NRC also continued to apply the Available Time - Nominal PSF for this recovery method.

Specifically, while your staff provided detailed information related to strategies to refill the RWST

and throttle ECCS flow, the NRC concluded the initial attempt to mechanically open

valve SI-2-8982B would occur prior to any procedurally driven action to refill the RWST or

throttle ECCS.

The NRC also considered information presented at the regulatory conference and concluded

that your staffs timeline represented recovery under ideal conditions. Using assumptions based

of the sequence of steps outlined in the EOPs and recognizing the uncertainty that

A-8

accompanies complex reactor events, the NRC concluded the available time to be less than five

times the time required for the human performance basic events.

For the electrical recovery methods, the NRC applied the less risk significant Procedures and

Complexity PSF. The NRC also applied the more risk significant Available Time - Nominal

PSF for this recovery method. Specifically, the NRC staff reviewed the Diablo Canyon Power

Plant EOPs and identified that application of the electrical recovery method would not occur

first, as assumed in the preliminary risk assessment. Instead, the NRC staff concluded that the

EOP procedure structure would direct this action after the mechanical recovery method failed

but before action is taken to refill the RWST and throttle ECCS flow. Recognizing the

uncertainty that accompanies complex reactor events, the NRC concluded the available time to

be less than five times the time required for the human performance basic events.
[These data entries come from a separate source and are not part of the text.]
(** * Sitemap_Builder: the [parse] package

  A shallow embedding of [parse/parse.go]: link extraction from a parsed
  HTML tree, the breadth-first crawl, URL resolution and the sitemap
  encoder, followed by the properties the specification states about
  them.

  Go strings are byte strings and are modelled by [string] (a list of
  8-bit characters).  Go maps used as sets ([map[string]struct{}]) are
  modelled by [gset string].  Go's [int] is modelled by [Z] with the
  64-bit wrap-around of [+] written out.  The lines the package prints
  ([fmt.Println], [fmt.Printf]) are left out: nothing it returns depends
  on them. *)

From Stdlib Require Import ZArith Ascii Lia.
From stdpp Require Import base gmap sets list strings pretty.

Set Warnings "-register-all".

Local Open Scope Z_scope.

(** ** Data model *)

(** [type Link struct { Href string; Text string }] *)
Record Link := mkLink { Href : string; Text : string }.

(** [type Url struct { Loc string }] and
  [type Urlset struct { XMLName xml.Name; Xmlns string; Urls []Url }].
  [XMLName] carries no data at run time: it only names the element
  ([urlset]) through its field tag. *)
Record Url := mkUrl { Loc : string }.
Record Urlset := mkUrlset { Xmlns : string; Urls : list Url }.

#[global] Instance Link_eq_dec : EqDecision Link.
Proof. solve_decision. Defined.

#[global] Instance Url_eq_dec : EqDecision Url.
Proof. solve_decision. Defined.

(** *** The HTML tree of [golang.org/x/net/html]

  [html.Node] is a tree linked by [FirstChild]/[NextSibling]; the loops
  [for c := n.FirstChild; c != nil; c = c.NextSibling] visit the children
  from left to right, so a node carries the list of its children. *)
Module html.

Inductive NodeType :=
| ErrorNode | TextNode | DocumentNode | ElementNode
| CommentNode | DoctypeNode | RawNode.

(** [type Attribute struct { Namespace, Key, Val string }] *)
Record Attribute := mkAttr { Namespace : string; Key : string; Val : string }.

Inductive Node :=
| mkNode (type : NodeType) (dataAtom : N) (data : string)
         (attr : list Attribute) (children : list Node).

Definition Type_ (n : Node) : NodeType := let 'mkNode t _ _ _ _ := n in t.
Definition DataAtom (n : Node) : N := let 'mkNode _ a _ _ _ := n in a.
Definition Data (n : Node) : string := let 'mkNode _ _ d _ _ := n in d.
Definition Attr (n : Node) : list Attribute := let 'mkNode _ _ _ a _ := n in a.
Definition Children (n : Node) : list Node := let 'mkNode _ _ _ _ c := n in c.

#[global] Instance NodeType_eq_dec : EqDecision NodeType.
Proof. solve_decision. Defined.

End html.

(** [atom.A], the code of the tag name [a] in
  [golang.org/x/net/html/atom]. *)
Module atom.
Definition A : N := 1%N.
End atom.

(** *** The [net/url] record

  [url.URL] is a public struct; the package only reads it through
  [IsAbs], [String] and [ResolveReference]. *)
Module url.

Record Userinfo := mkUserinfo
  { username : string; password : string; passwordSet : bool }.

Record URL := mkURL
  { Scheme : string;
    Opaque : string;
    User : option Userinfo;
    Host : string;
    Path : string;
    RawPath : string;
    OmitHost : bool;
    ForceQuery : bool;
    RawQuery : string;
    Fragment : string;
    RawFragment : string }.

(** [func (u *URL) IsAbs() bool { return u.Scheme != "" }] *)
Definition IsAbs (u : URL) : bool := negb (String.eqb (Scheme u) "").

End url.

(** ** The standard-library functions the package calls

  Their code is not part of this repository; the package is embedded
  over any implementation of them.  [Parse] returns [None] where Go's
  returns a non-nil error. *)
Class Library := {
  url_Parse : string → option url.URL;
  url_String : url.URL → string;
  url_ResolveReference : url.URL → url.URL → url.URL;
  strings_Fields : string → list string;
  strings_TrimSpace : string → string;
  xml_EscapeText : string → string
}.

(** [strings.HasPrefix(s, prefix)] *)
Definition HasPrefix (s prefix : string) : bool := String.prefix prefix s.

(** [strings.Join(elems, sep)] *)
Definition Join (elems : list string) (sep : string) : string :=
  String.concat sep elems.

(** ** Link extraction *)
Section Extract.
Context `{Library}.

(** [extractText]: the text of a text node is its data; nodes that are
    neither text nor element contribute nothing; an element contributes
    the concatenation of its children's texts, whitespace-normalised. *)
Fixpoint extractText (n : html.Node) : string :=
  match n with
  | html.mkNode type _ data _ children =>
      match type with
      | html.TextNode => data
      | html.ElementNode =>
          let sb := String.concat "" (List.map extractText children) in
          Join (strings_Fields sb) " "
      | _ => ""
      end
  end.

(** [isInternalLink] *)
Definition isInternalLink (link baseDomain : string) : bool :=
  HasPrefix link "/" || HasPrefix link baseDomain.

(** [resolveURL] *)
Definition resolveURL (base href : string) : string :=
  match url_Parse href with
  | None => href
  | Some hrefURL =>
      if url.IsAbs hrefURL then url_String hrefURL
      else
        match url_Parse base with
        | None => href
        | Some baseURL => url_String (url_ResolveReference baseURL hrefURL)
        end
  end.

(** The two variables the closure [walk] of [ExtractLinks] captures. *)
Record walkState := mkWalk { seen : gset string; links : list Link }.

(** The loop [for _, attr := range node.Attr] of [walk], for the anchor
    [node]: the first attribute that is an [href] AND passes
    [isInternalLink] is used, and the loop stops there ([break]); any
    other attribute is skipped. *)
Fixpoint walkAttrs (node : html.Node) (baseDomain : string)
    (attrs : list html.Attribute) (st : walkState) : walkState :=
  match attrs with
  | [] => st
  | attr :: rest =>
      if String.eqb (html.Key attr) "href"
         && isInternalLink (html.Val attr) baseDomain
      then
        let href := html.Val attr in
        let href := if HasPrefix href "/" then resolveURL baseDomain href
                    else href in
        if decide (href ∈ seen st) then st
        else {| seen := {[ href ]} ∪ seen st;
                links := links st ++
                  [ {| Href := href;
                       Text := strings_TrimSpace (extractText node) |} ] |}
      else walkAttrs node baseDomain rest st
  end.

(** [walk]: the anchor test on the node itself, then the children from
    left to right. *)
Fixpoint walk (baseDomain : string) (node : html.Node) (st : walkState)
    : walkState :=
  let st :=
    if bool_decide (html.Type_ node = html.ElementNode)
       && N.eqb (html.DataAtom node) atom.A
    then walkAttrs node baseDomain (html.Attr node) st
    else st in
  match node with
  | html.mkNode _ _ _ _ children =>
      fold_left (fun st child => walk baseDomain child st) children st
  end.

(** [ExtractLinks] *)
Definition ExtractLinks (n : html.Node) (baseDomain : string) : list Link :=
  links (walk baseDomain n {| seen := ∅; links := [] |}).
The results of these calculations, which removed much of the conservativism from the

assumptions used in the preliminary risk assessment, predicted a high likelihood of success

(96.4 percent success) for recovering valve SI-2-8982B. Using these assumptions, the NRC

concluded the lower range of increase in core damage frequency associated with the

performance deficiency to be 1.3E-6 per year. Because the NRCs calculated lower and upper

estimations of increase in core damage frequency of the performance deficiency were both

greater than 1.0E-6 but less than 1.0E-5, the NRC determined the finding was of low to

moderate safety significance (White).